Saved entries
# # # #
Lemma chunk_ranges_cover fuel chunk size start :
  0 < chunk → size + chunk ≤ 2 ^ 63 → 0 ≤ start → size - start ≤ chunk * Z.of_nat fuel →
  (chunk_ranges fuel chunk size start ≫= range_bytes) = seqZ start (size - start) ∧
  Forall (λ r, start ≤ r.1 ≤ r.2 ∧ r.2 < size ∧ r.2 - r.1 + 1 ≤ chunk) (chunk_ranges fuel chunk size start).
Proof.
  intros Hc Hs. revert start. induction fuel as [|fuel IH]; intros start Hst Hf; cbn [chunk_ranges].
  - rewrite seqZ_nil by lia. by split.
  - destruct (Z.ltb_spec start size) as [Hlt|Hge].
    2: { rewrite seqZ_nil by lia. by split. }
    rewrite !i64_small by lia.
    set (end_ := if size - 1 <=? start + chunk - 1 then size - 1 else start + chunk - 1).
    assert (Hend : end_ = Z.min (size - 1) (start + chunk - 1)).
    { unfold end_. destruct (Z.leb_spec (size - 1) (start + chunk - 1)); lia. }
    clearbody end_. subst end_. destruct (IH (start + chunk)) as [IH1 IH2]; [lia..|].
    split.
    + rewrite bind_cons, IH1. unfold range_bytes; cbn [fst snd].
      destruct (decide (size ≤ start + chunk)).
      * rewrite (seqZ_nil (start + chunk)) by lia. rewrite app_nil_r. f_equal. lia.
      * rewrite Z.min_r by lia. replace (size - start) with ((start + chunk - 1 - start + 1) + (size - (start + chunk))) by lia.
        rewrite (seqZ_split start (start + chunk - 1 - start + 1)) by lia.
        by replace (start + (start + chunk - 1 - start + 1)) with (start + chunk) by lia.
    + constructor; cbn [fst snd]; [lia|]. eapply Forall_impl; [exact IH2|]. intros [a b]. cbn [fst snd]. lia.
Qed.

(** C39: the chunks of a transfer partition the file: they are non-empty, not
    longer than the chunk size, and cover its bytes from the first to the last
    once, in order. *)
Theorem ranges_partition chunk size :
  0 < chunk → 0 ≤ size → size + chunk ≤ 2 ^ 63 →
  (ranges chunk size ≫= range_bytes) = seqZ 0 size ∧
  Forall (λ r, 0 ≤ r.1 ≤ r.2 ∧ r.2 < size ∧ r.2 - r.1 + 1 ≤ chunk) (ranges chunk size).
Proof.
  intros Hc Hs Hb. unfold ranges. destruct (chunk_ranges_cover (Z.to_nat ((size + chunk - 1) / chunk)) chunk size 0)
    as [H1 H2]; [lia..| |].
  - pose proof (Z.div_pos (size + chunk - 1) chunk ltac:(lia) Hc).
    pose proof (Z.div_mod (size + chunk - 1) chunk ltac:(lia)).
    pose proof (Z.mod_pos_bound (size + chunk - 1) chunk Hc). rewrite Z2Nat.id by lia. lia.
  - rewrite Z.sub_0_r in H1. by split.
Qed.

Lemma ranges_partition_witness :
  ranges 4 10 = [(0, 3); (4, 7); (8, 9)] ∧ (ranges 4 10 ≫= range_bytes) = seqZ 0 10.
Proof. split; [reflexivity|]. apply (ranges_partition 4 10); lia. Defined.

Lemma ranges_length chunk size :
  0 < chunk → 0 ≤ size → size + chunk ≤ 2 ^ 63 →
  sum_Z ((λ r, r.2 - r.1 + 1) <$> ranges chunk size) = size.
Proof.
  intros Hc Hs Hb. destruct (ranges_partition chunk size Hc Hs Hb) as [H1 H2].
  assert (Hl : Z.of_nat (length (ranges chunk size ≫= range_bytes)) = size).
  { rewrite H1, length_seqZ. lia. }
  transitivity (Z.of_nat (length (ranges chunk size ≫= range_bytes))); [|done].
  clear H1 Hl. revert H2. generalize (ranges chunk size). intros l H2. induction H2 as [|r rs Hr Hrs IH]; [done|].
  rewrite bind_cons, length_app, Nat2Z.inj_add, <- IH. cbn [fmap list_fmap sum_Z foldr]. unfold range_bytes at 1. rewrite length_seqZ. cbn [fmap]. unfold sum_Z. lia.
Qed.

(** ** Downloads *)

(** Decoding keeps what each field's decoder keeps. *)
Lemma dec_struct_inv {T} (P : T → Prop) (fields : list (string * decoder T)) j old t :
  Forall (λ f, ∀ j t t', P t → f.2 j t = Some t' → P t') fields → P old →
  dec_struct fields j old = Some t → P t.
Proof.
  intros Hf Ho. unfold dec_struct. destruct j as [| | | | | | |kvs]; try discriminate; [congruence|].
  assert (Hfor : ∀ k d, field_for fields k = Some d → ∀ j t t', P t → d j t = Some t' → P t').
  { intros k d. unfold field_for. rewrite Forall_forall in Hf.
    destruct (list_find (λ f, f.1 = k) fields) as [[i f]|] eqn:E.
    - intros [= <-]. apply list_find_Some in E as (E & _). apply Hf. by eapply list_elem_of_lookup_2.
    - destruct (list_find (λ f, EqualFold f.1 k = true) fields) as [[i f]|] eqn:E'; [|done].
      intros [= <-]. apply list_find_Some in E' as (E' & _). apply Hf. by eapply list_elem_of_lookup_2. }
  set (step := λ (acc : option T) kv, _). intros Hk.
  assert (Hgo : ∀ acc, (∀ t, acc = Some t → P t) → foldl step acc kvs = Some t → P t).
  { clear Hk. induction kvs as [|kv kvs IH]; intros acc Ha; cbn [foldl]; [by auto|].
    apply IH. intros t' Ht'. unfold step in Ht'. apply bind_Some in Ht' as (t0 & -> & Ht').
    destruct (field_for fields kv.1) as [d|] eqn:E; [|injection Ht' as <-; by apply Ha].
    eapply Hfor; [exact E| |exact Ht']. by apply Ha. }
  apply (Hgo (Some old)); [|done]. by intros ? [= <-].
Qed.

Lemma dec_DriveItem_size j i : dec_DriveItem j zero_DriveItem = Some i → 0 ≤ item_Size i < 2 ^ 64.
Proof.
  apply (dec_struct_inv (λ i, 0 ≤ item_Size i < 2 ^ 64)); [|done].
  unfold DriveItem_fields.
  repeat (apply Forall_cons_2; [intros j' t t' Ht; unfold dec_field; cbn [snd]|]); [..|by apply Forall_nil_2].
  all: intros Hd; apply fmap_Some in Hd as (v & Hd & ->); try exact Ht.
  unfold dec_uint64, dec_int in Hd. cbn. destruct j'; simplify_eq; try done.
  destruct ((0 <=? z) && (z <=? 2 ^ 64 - 1)) eqn:E; simplify_eq. lia.
Qed.
(* ===== verification/Remote.v ===== *)
(** What the services rely on of the remote drive, as an interface on top of
    [GraphAPI], and a small drive that satisfies it. *)

From stdpp Require Import stringmap.
From S2P Require Export InodeCache GraphAPI.

#[local] Open Scope Z_scope.

(** An item of the drive as the server keeps it. *)
Record RItem := mkRItem {
  ri_parent : string; ri_name : string; ri_folder : bool; ri_content : list Z; ri_etag : string }.

(** The two ways to send a content: in one request, or in an upload session. *)
Section calls.
Context {W : Type} `{GraphAPI W}.
Definition call_overwrite (small : bool) (id : string) (data : list Z) (size : Z) (etag : string) : SE W error DriveItem :=
  if small then api_OverwriteItem Background id (mkReqBody (PBytes data) None false) etag
  else api_OverwriteItemStream Background id (mkReader data None) size etag.
Definition call_upload (small : bool) (r : Resource) (name : string) (data : list Z) (size : Z) (etag : string) :
    SE W error DriveItem :=
  if small then api_UploadItem Background r name (mkReqBody (PBytes data) None false) etag
  else api_UploadItemStream Background r name (mkReader data None) size etag.
End calls.

(** The folder a resource designates (the code only uses the root's path). *)
Definition resource_id (r : Resource) : string := match r with ItemID id => id | ItemPath _ => "root" end.

(** The characters of a UTF-8 text. *)
Definition runes (s : string) : nat := length (filter (λ a, in_range a 128 191 = false) (chars s)).

(** The documented behaviour of the drive. A request that fails may still have
    been carried out, except where the laws say it was not. *)
Class RemoteDrive (W : Type) `{GraphAPI W} := {
  drive : W → gmap string RItem;
  (** A network error interrupted a request between the two states: it was sent
      again, and the client does not rewind the body then. *)
  interrupted : W → W → Prop;
  (** Two names one folder cannot hold both: names that differ by their case. *)
  same_name : string → string → Prop;
  same_name_runes n m : same_name n m → runes n = runes m;
  (** Overwriting an item: with an [If-Match] that no longer matches, nothing
      changes; a success needs a match. *)
  law_overwrite small id data etag w r w' :
    call_overwrite small id data (Z.of_nat (length data)) etag w = (r, w') →
    (∀ it, drive w !! id = Some it → etag ≠ "" → etag ≠ ri_etag it →
       drive w' = drive w ∧ ∀ item, r ≠ inr item) ∧
    (∀ item, r = inr item → item_ID item = id ∧ ∃ it stored, drive w !! id = Some it ∧
       drive w' = <[id := mkRItem (ri_parent it) (ri_name it) (ri_folder it) stored (item_ETag item)]> (drive w) ∧
       (¬ interrupted w w' → stored = data));
  (** Uploading under a name that is free in the folder creates a child of that
      name. Under one that is taken, a simple upload replaces the child, and an
      upload session, which asks for it ([conflictBehavior] "rename"), creates
      another child under a name of the drive's choice. *)
  law_upload small res name data etag w item w' :
    call_upload small res name data (Z.of_nat (length data)) etag w = (inr item, w') →
    let taken k it := drive w !! k = Some it ∧ ri_parent it = resource_id res ∧ same_name (ri_name it) name in
    ∃ n stored,
      drive w' = <[item_ID item := mkRItem (resource_id res) n false stored (item_ETag item)]> (drive w) ∧
      (¬ interrupted w w' → stored = data) ∧
      ((∀ k it, ¬ taken k it) → n = name ∧ drive w !! item_ID item = None) ∧
      (drive w !! item_ID item = None ∨ (small = true ∧ ∃ it, taken (item_ID item) it));
  (** Renaming changes the name (and the version) of the item alone. *)
  law_rename id name etag w item w' :
    api_RenameItem Background (ItemID id) name etag w = (inr item, w') →
    ∃ it e, drive w !! id = Some it ∧
      drive w' = <[id := mkRItem (ri_parent it) name (ri_folder it) (ri_content it) e]> (drive w);
}.

(** ** A drive in memory *)

(** Its items, the next version, its clock, and the failures to come. *)
Record Cloud := mkCloud {
  cl_items : gmap string RItem; cl_next : N; cl_now : Time; cl_faults : list (option error) }.
Definition set_items v c := mkCloud v (cl_next c + 1)%N (cl_now c) (cl_faults c).

#[global] Instance Cloud_Clock : Clock Cloud := cl_now.

Definition graph_error (status : Z) : error := EGraph (mkGraphError status "" "").
Definition cloud_item (c : Cloud) (k : string) (it : RItem) : DriveItem :=
  mkDriveItem k (ri_name it) (Z.of_nat (length (ri_content it))) (Some (cl_now c))
    (Some (mkDriveItemParent "" (ri_parent it) "" "")) (if ri_folder it then Some zero_Folder else None)
    (if ri_folder it then None else Some zero_File) None "" (ri_etag it) None.

(** A request: the failure the script has for it, else its effect. *)
Definition cloud_call {A} (m : SE Cloud error A) : SE Cloud error A := λ c,
  match cl_faults c with
  | [] => m c
  | f :: fs =>
      let c := mkCloud (cl_items c) (cl_next c) (cl_now c) fs in
      match f with None => m c | Some e => (inl e, c) end
  end.

(** The item at [k], written back as [f] makes it with a new version. *)
Definition cloud_version (c : Cloud) : string := pretty (cl_next c).
Definition cloud_put (k : string) (it : RItem) (c : Cloud) : (error + DriveItem) * Cloud :=
  let it := mkRItem (ri_parent it) (ri_name it) (ri_folder it) (ri_content it) (cloud_version c) in
  let c := set_items (<[k := it]> (cl_items c)) c in (inr (cloud_item c k it), c).
Definition cloud_patch (id etag : string) (f : RItem → RItem) : SE Cloud error DriveItem := cloud_call (λ c,
  match cl_items c !! id with
  | None => (inl (graph_error 404), c)
  | Some it => if negb (bool_decide (etag = "")) && negb (bool_decide (etag = ri_etag it))
               then (inl (graph_error 412), c) else cloud_put id (f it) c
  end).
Definition cloud_same (n m : string) : Prop := lower_ascii <$> chars n = lower_ascii <$> chars m.
Definition cloud_child (parent name : string) (c : Cloud) : option string :=
  (λ p : nat * (string * RItem), p.2.1) <$>
    list_find (λ kv : string * RItem, ri_parent kv.2 = parent ∧ lower_ascii <$> chars (ri_name kv.2) = lower_ascii <$> chars name)
      (map_to_list (cl_items c)).
Definition fresh_id (c : Cloud) : string := fresh_string "item" (cl_items c).
Definition cloud_new (parent name : string) (folder : bool) (data : list Z) : SE Cloud error DriveItem := cloud_call (λ c,
  let k := match cloud_child parent name c with Some k => k | None => fresh_id c end in
  cloud_put k (mkRItem parent name folder data "") c).
(** An upload session: a taken name is changed. *)
Definition cloud_session (parent name : string) (data : list Z) : SE Cloud error DriveItem := cloud_call (λ c,
  let name := match cloud_child parent name c with Some _ => name +:+ " 1" | None => name end in
  cloud_put (fresh_id c) (mkRItem parent name false data "") c).
Definition cloud_children (id : string) : SE Cloud error (list DriveItem) := cloud_call (λ c,
  (inr (omap (λ kv, if bool_decide (ri_parent kv.2 = id) then Some (cloud_item c kv.1 kv.2) else None)
          (map_to_list (cl_items c))), c)).
Definition payload_bytes (b : ReqBody) : list Z := match rq_payload b with PBytes l => l | PJson _ => [] end.

#[global] Instance Cloud_GraphAPI : GraphAPI Cloud := {|
  api_GetItem _ r := cloud_call (λ c, match cl_items c !! resource_id r with
    | Some it => (inr (cloud_item c (resource_id r) it), c) | None => (inl (graph_error 404), c) end);
  api_ListDriveRoot _ := cloud_children "root";
  api_ListChildren _ r := cloud_children (resource_id r);
  api_CreateFolder _ r name := cloud_new (resource_id r) name true [];
  api_DeleteItem _ r _ := cloud_call (λ c, match cl_items c !! resource_id r with
    | Some _ => (inr tt, set_items (delete (resource_id r) (cl_items c)) c) | None => (inl (graph_error 404), c) end);
  api_RenameItem _ r name etag := cloud_patch (resource_id r) etag
    (λ it, mkRItem (ri_parent it) name (ri_folder it) (ri_content it) "");
  api_MoveItem _ r p etag := cloud_patch (resource_id r) etag
    (λ it, mkRItem (resource_id p) (ri_name it) (ri_folder it) (ri_content it) "");
  api_PollDelta _ link := cloud_call (λ c, (inr ([], "link", false), c));
  api_UploadItem _ r name b _ := cloud_new (resource_id r) name false (payload_bytes b);
  api_UploadItemStream _ r name rd _ _ := cloud_session (resource_id r) name (rd_bytes rd);
  api_OverwriteItem _ id b etag := cloud_patch id etag
    (λ it, mkRItem (ri_parent it) (ri_name it) (ri_folder it) (payload_bytes b) "");
  api_OverwriteItemStream _ id rd _ etag := cloud_patch id etag
    (λ it, mkRItem (ri_parent it) (ri_name it) (ri_folder it) (rd_bytes rd) "");
  api_GetItemContentStream _ r c := match cl_items c !! resource_id r with
    | Some it => ([ri_content it], None, c) | None => ([], Some (graph_error 404), c) end;
|}.

Lemma cloud_call_inv {A} (m : SE Cloud error A) c r c' :
  cloud_call m c = (r, c') →
  (∃ c1, cl_items c1 = cl_items c ∧ m c1 = (r, c')) ∨ (cl_items c' = cl_items c ∧ ∃ e, r = inl e).
Proof.
  unfold cloud_call. destruct (cl_faults c) as [|[e|] fs]; intros E; [left; by exists c| |].
  - right. simplify_eq. eauto.
  - left. eexists. split; [|exact E]. done.
Qed.

Lemma cloud_patch_inv id etag f c r c' :
  cloud_patch id etag f c = (r, c') →
  (cl_items c' = cl_items c ∧ ∀ item, r ≠ inr item) ∨
  ∃ it item, r = inr item ∧ item_ID item = id ∧ cl_items c !! id = Some it ∧ (etag = "" ∨ etag = ri_etag it) ∧
    cl_items c' = <[id := mkRItem (ri_parent (f it)) (ri_name (f it)) (ri_folder (f it)) (ri_content (f it)) (item_ETag item)]>
      (cl_items c).
Proof.
  intros [(c1 & Hc & E)|[? [e ->]]]%cloud_call_inv; [|by left]. rewrite <-Hc in *.
  destruct (cl_items c1 !! id) as [it|] eqn:Eit; [|simplify_eq; by left].
  destruct (negb _ && negb _) eqn:Em; simplify_eq; [by left|]. right.
  unfold cloud_put in E. simplify_eq. exists it, (cloud_item (set_items (<[id := mkRItem (ri_parent (f it))
    (ri_name (f it)) (ri_folder (f it)) (ri_content (f it)) (cloud_version c1)]> (cl_items c1)) c1) id
    (mkRItem (ri_parent (f it)) (ri_name (f it)) (ri_folder (f it)) (ri_content (f it)) (cloud_version c1))).
  split_and!; [done..| |done]. repeat case_bool_decide; auto; done.
Qed.

(** The item that has the name in the folder, if any. *)
Lemma cloud_child_spec parent name c :
  match cloud_child parent name c with
  | Some k => ∃ it, cl_items c !! k = Some it ∧ ri_parent it = parent ∧ cloud_same (ri_name it) name
  | None => ∀ k it, cl_items c !! k = Some it → ¬ (ri_parent it = parent ∧ cloud_same (ri_name it) name)
  end.
Proof.
  unfold cloud_child. destruct (list_find _ _) as [[i [k it]]|] eqn:Ef; cbn.
  - apply list_find_Some in Ef as (Hi & [Hp Hn] & _). apply list_elem_of_lookup_2, elem_of_map_to_list in Hi. by exists it.
  - apply list_find_None in Ef. rewrite Forall_forall in Ef. intros k it Hk. apply (Ef (k, it)). by apply elem_of_map_to_list.
Qed.

Lemma cloud_upload_inv small parent name data c item c' :
  (if small : bool then cloud_new parent name false data else cloud_session parent name data) c = (inr item, c') →
  let taken k it := cl_items c !! k = Some it ∧ ri_parent it = parent ∧ cloud_same (ri_name it) name in
  ∃ n, cl_items c' = <[item_ID item := mkRItem parent n false data (item_ETag item)]> (cl_items c) ∧
    ((∀ k it, ¬ taken k it) → n = name ∧ cl_items c !! item_ID item = None) ∧
    (cl_items c !! item_ID item = None ∨ (small = true ∧ ∃ it, taken (item_ID item) it)).
Proof.
  destruct small; intros [(c1 & Hc & E)|[_ [e [=]]]]%cloud_call_inv; rewrite <-Hc; unfold cloud_put in E;
    pose proof (cloud_child_spec parent name c1) as Hs; destruct (cloud_child parent name c1) as [k|] eqn:Ek; simplify_eq; cbn.
  - destruct Hs as (it & Ht). exists name. split; [done|]. split; [intros Hn; by destruct (Hn k it)|]. right. split; [done|]. by exists it.
  - exists name. split; [done|]. assert (Hf : cl_items c1 !! fresh_id c1 = None) by apply fresh_string_fresh. by split; [|left].
  - destruct Hs as (it & Ht). exists (name +:+ " 1"). split; [done|]. split; [intros Hn; by destruct (Hn k it)|]. left. apply fresh_string_fresh.
  - exists name. split; [done|]. assert (Hf : cl_items c1 !! fresh_id c1 = None) by apply fresh_string_fresh. by split; [|left].
Qed.

Lemma lower_not_continuation a : in_range (lower_ascii a) 128 191 = in_range a 128 191.
Proof. by destruct a as [[] [] [] [] [] [] [] []]. Qed.
Lemma cloud_same_runes n m : cloud_same n m → runes n = runes m.
Proof.
  unfold cloud_same, runes. assert (Hl : ∀ l, length (filter (λ a, in_range a 128 191 = false) l)
    = length (filter (λ a, in_range a 128 191 = false) (lower_ascii <$> l))).
  { induction l as [|a l IH]; [done|]. rewrite fmap_cons, !filter_cons, lower_not_continuation. by case_decide; cbn; rewrite IH. }
  intros E. by rewrite Hl, E, <-Hl.
Qed.

(** No request to it is interrupted. *)
#[global, program] Instance Cloud_RemoteDrive : RemoteDrive Cloud :=
  {| drive := cl_items; interrupted _ _ := False; same_name := cloud_same; same_name_runes := cloud_same_runes |}.
Next Obligation.
  intros small id data etag w r w' E.
  assert (E' : cloud_patch id etag (λ it, mkRItem (ri_parent it) (ri_name it) (ri_folder it) data "") w = (r, w'))
    by (by destruct small). clear E.
  apply cloud_patch_inv in E' as [[Hc Hr]|(it & item & -> & Hid & Hit & He & Hw)]; cbn in *.
  - split; [done|]. intros item ->. by destruct (Hr item).
  - split; [|intros ? [= <-]; split; [done|]; by exists it, data]. intros it' Hit' Hne Hn. simplify_eq. by destruct He.
Qed.
Next Obligation.
  intros small res name data etag w item w' E.
  assert (E' : (if small : bool then cloud_new (resource_id res) name false data else cloud_session (resource_id res) name data) w
    = (inr item, w')) by (by destruct small).
  destruct (cloud_upload_inv _ _ _ _ _ _ _ E') as (n & Hw & Hfree & Hfresh). cbv zeta. by exists n, data.
Qed.
Next Obligation.
  intros id name etag w item w' E.
  assert (E' : cloud_patch id etag (λ it, mkRItem (ri_parent it) name (ri_folder it) (ri_content it) "") w = (inr item, w'))
    by done. clear E.
  apply cloud_patch_inv in E' as [[_ Hr]|(it & item' & ? & Hid & Hit & _ & Hw)]; [by destruct (Hr item)|]. eauto.
Qed.
(** [processSessions]; [order] is the order in which [range] visits the map. *)
Definition processSessions (order : gmap string N → list N) : Go unit :=
  do* ps := atomic (λ s, (order (sessions (s_um s)), s)) in
  res_iter processSession ps.

(** The cases of the [select] of [uploadLoop]; [None] waits. A session is
    received and registered in one action: in between only a blocked sender
    could go on. *)
Inductive LoopEvent := EvQueue | EvDelete | EvTick (order : gmap string N → list N).

Definition uploadLoop_case (ev : LoopEvent) : Go unit :=
  match ev with
  | EvQueue => Act (λ s, match queue (s_um s) with
                         | [] => None
                         | p :: q => Some (enqueueSession p (on_um (set_queue q) s), Ret tt)
                         end)
  | EvDelete => Act (λ s, match deletionQueue (s_um s) with
                          | [] => None
                          | id :: q => Some (finishSession id (on_um (set_deletionQueue q) s), Ret tt)
                          end)
  | EvTick order => processSessions order
  end.

Definition InFlight (s : St) : Z := inFlight (s_um s).
Definition Metrics (s : St) : Z * Z := (completed (s_um s), failed (s_um s)).
End manager.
# # # #
* Exercise aim *
How many lines of the entries contain the word "Require"? Only the number is wanted.

* Exercise response *
2